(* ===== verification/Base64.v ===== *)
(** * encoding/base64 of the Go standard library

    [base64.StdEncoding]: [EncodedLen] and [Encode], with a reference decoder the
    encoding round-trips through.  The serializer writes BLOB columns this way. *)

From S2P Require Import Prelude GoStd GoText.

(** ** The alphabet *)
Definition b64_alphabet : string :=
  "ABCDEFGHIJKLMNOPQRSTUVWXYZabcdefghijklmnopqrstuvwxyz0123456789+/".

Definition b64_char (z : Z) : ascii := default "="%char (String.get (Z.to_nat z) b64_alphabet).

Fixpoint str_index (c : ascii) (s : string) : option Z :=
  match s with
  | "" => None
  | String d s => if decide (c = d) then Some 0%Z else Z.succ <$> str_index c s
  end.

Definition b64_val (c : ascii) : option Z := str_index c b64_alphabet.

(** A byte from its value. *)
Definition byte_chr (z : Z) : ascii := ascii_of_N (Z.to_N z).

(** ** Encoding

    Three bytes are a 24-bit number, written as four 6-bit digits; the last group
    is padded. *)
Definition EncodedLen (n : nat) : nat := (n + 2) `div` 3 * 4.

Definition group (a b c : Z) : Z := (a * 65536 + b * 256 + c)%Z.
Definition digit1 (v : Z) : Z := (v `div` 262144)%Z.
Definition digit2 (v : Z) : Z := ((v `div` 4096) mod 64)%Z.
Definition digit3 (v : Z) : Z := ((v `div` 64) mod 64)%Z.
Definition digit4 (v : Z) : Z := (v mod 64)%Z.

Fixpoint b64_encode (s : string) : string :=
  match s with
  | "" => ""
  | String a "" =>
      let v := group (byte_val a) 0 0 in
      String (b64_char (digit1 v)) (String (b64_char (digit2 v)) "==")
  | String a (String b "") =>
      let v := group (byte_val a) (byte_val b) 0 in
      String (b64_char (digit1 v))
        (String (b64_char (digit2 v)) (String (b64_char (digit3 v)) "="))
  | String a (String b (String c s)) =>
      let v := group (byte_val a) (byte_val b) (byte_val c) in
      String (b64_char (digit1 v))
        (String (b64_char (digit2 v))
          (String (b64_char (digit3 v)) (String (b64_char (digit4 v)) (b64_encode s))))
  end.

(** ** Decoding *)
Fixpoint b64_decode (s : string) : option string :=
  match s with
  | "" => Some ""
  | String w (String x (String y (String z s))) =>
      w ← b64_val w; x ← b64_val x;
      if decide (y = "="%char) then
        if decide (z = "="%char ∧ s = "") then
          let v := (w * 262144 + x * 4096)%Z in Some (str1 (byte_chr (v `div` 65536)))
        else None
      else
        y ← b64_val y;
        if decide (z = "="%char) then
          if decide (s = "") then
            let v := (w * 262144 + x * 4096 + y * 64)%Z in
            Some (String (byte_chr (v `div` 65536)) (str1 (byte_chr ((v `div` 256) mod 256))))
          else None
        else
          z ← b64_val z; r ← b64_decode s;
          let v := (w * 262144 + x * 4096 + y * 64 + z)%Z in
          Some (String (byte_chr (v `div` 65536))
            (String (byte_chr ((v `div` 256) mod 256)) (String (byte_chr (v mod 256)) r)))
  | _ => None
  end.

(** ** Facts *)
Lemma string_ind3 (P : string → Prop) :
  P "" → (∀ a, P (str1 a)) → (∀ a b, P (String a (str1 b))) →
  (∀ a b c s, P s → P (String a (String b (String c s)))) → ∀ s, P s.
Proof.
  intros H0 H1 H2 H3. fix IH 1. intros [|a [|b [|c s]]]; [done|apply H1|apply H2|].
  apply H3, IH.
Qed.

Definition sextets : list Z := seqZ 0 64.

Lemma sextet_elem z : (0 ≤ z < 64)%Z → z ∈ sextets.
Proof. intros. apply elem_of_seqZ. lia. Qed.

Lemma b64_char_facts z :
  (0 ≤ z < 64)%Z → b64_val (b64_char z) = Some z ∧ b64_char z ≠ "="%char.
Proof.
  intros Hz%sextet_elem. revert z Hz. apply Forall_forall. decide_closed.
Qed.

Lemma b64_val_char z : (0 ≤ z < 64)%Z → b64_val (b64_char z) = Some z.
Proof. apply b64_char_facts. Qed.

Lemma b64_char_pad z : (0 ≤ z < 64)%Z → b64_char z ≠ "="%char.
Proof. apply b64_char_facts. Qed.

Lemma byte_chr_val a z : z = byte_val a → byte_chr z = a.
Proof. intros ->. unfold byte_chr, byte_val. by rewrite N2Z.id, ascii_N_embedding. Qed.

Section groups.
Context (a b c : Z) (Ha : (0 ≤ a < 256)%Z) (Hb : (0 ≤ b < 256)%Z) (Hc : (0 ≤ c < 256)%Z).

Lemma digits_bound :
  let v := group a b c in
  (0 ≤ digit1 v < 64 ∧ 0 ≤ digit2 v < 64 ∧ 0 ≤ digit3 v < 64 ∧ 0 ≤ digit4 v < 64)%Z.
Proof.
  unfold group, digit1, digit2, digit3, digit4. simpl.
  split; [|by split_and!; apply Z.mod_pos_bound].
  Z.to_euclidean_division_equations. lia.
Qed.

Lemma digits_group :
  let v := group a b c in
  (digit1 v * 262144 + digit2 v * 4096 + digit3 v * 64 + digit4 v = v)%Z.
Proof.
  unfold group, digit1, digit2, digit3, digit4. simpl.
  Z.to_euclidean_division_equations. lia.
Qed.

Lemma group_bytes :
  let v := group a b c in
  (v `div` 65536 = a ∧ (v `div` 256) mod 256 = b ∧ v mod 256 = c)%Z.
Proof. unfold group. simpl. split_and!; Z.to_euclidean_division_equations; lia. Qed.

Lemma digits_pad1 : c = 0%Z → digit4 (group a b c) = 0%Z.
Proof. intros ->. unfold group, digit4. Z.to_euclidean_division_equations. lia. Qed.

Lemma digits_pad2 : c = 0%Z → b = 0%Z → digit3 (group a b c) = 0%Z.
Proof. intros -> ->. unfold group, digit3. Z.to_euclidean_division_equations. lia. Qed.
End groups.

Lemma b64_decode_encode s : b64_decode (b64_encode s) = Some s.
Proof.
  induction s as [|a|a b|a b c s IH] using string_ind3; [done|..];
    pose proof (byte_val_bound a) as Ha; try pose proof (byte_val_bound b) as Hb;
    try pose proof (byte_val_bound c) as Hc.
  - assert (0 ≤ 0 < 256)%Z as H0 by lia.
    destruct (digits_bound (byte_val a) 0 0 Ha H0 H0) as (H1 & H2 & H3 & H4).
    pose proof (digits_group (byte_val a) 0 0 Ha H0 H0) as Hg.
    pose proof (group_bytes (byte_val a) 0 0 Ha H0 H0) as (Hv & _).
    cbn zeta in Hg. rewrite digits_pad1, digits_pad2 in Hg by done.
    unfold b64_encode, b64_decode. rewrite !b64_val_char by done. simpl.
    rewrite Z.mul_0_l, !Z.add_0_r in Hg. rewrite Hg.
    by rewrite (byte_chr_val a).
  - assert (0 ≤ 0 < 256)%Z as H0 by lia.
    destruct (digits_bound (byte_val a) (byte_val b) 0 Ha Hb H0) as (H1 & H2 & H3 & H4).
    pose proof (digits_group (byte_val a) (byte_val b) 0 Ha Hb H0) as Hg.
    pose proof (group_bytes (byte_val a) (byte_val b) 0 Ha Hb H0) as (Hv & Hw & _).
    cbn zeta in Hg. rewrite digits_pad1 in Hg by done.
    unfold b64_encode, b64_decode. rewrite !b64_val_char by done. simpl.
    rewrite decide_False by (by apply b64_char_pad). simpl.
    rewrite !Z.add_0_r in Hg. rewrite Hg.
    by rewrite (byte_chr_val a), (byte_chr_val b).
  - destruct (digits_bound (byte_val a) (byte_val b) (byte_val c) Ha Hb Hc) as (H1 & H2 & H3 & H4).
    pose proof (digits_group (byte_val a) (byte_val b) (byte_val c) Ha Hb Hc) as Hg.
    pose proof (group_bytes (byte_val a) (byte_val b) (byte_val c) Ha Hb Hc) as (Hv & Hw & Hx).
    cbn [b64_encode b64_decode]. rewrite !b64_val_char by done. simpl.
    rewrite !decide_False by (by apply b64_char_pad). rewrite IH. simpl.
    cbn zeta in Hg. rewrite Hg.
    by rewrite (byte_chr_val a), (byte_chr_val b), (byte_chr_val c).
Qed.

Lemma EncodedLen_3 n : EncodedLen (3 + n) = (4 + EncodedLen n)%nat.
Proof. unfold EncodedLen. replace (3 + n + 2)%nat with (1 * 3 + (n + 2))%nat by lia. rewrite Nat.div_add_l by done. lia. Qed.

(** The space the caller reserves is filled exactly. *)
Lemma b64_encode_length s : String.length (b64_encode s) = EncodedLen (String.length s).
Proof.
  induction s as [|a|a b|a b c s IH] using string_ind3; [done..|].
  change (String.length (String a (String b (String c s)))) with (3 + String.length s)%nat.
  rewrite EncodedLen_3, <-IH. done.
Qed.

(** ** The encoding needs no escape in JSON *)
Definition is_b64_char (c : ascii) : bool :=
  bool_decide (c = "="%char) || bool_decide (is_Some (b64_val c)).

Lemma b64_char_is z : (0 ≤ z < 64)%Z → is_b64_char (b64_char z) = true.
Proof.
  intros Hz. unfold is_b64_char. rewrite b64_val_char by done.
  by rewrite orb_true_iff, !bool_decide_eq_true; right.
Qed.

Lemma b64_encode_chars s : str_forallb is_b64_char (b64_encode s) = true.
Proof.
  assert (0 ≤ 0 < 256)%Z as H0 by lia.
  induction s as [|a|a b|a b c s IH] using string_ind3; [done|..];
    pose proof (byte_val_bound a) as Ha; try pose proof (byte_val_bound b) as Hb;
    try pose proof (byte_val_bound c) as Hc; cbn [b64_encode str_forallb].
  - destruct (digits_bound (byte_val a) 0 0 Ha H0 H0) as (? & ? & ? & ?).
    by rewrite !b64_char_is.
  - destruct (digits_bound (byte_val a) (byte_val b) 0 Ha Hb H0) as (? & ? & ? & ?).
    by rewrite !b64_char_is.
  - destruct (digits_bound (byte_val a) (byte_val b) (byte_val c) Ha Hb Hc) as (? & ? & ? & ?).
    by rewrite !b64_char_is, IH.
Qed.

::::

**DIRECTIONS:** Using only the listing above, restate exactly the lines from the line containing "Fixpoint str_index (c" through the line containing "let v := group (byte_val a) 0 0 in", both included.

**ANSWER BOX:**
Fixpoint str_index (c : ascii) (s : string) : option Z :=
  match s with
  | "" => None
  | String d s => if decide (c = d) then Some 0%Z else Z.succ <$> str_index c s
  end.

Definition b64_val (c : ascii) : option Z := str_index c b64_alphabet.

(** A byte from its value. *)
Definition byte_chr (z : Z) : ascii := ascii_of_N (Z.to_N z).

(** ** Encoding

    Three bytes are a 24-bit number, written as four 6-bit digits; the last group
    is padded. *)
Definition EncodedLen (n : nat) : nat := (n + 2) `div` 3 * 4.

Definition group (a b c : Z) : Z := (a * 65536 + b * 256 + c)%Z.
Definition digit1 (v : Z) : Z := (v `div` 262144)%Z.
Definition digit2 (v : Z) : Z := ((v `div` 4096) mod 64)%Z.
Definition digit3 (v : Z) : Z := ((v `div` 64) mod 64)%Z.
Definition digit4 (v : Z) : Z := (v mod 64)%Z.

Fixpoint b64_encode (s : string) : string :=
  match s with
  | "" => ""
  | String a "" =>
      let v := group (byte_val a) 0 0 in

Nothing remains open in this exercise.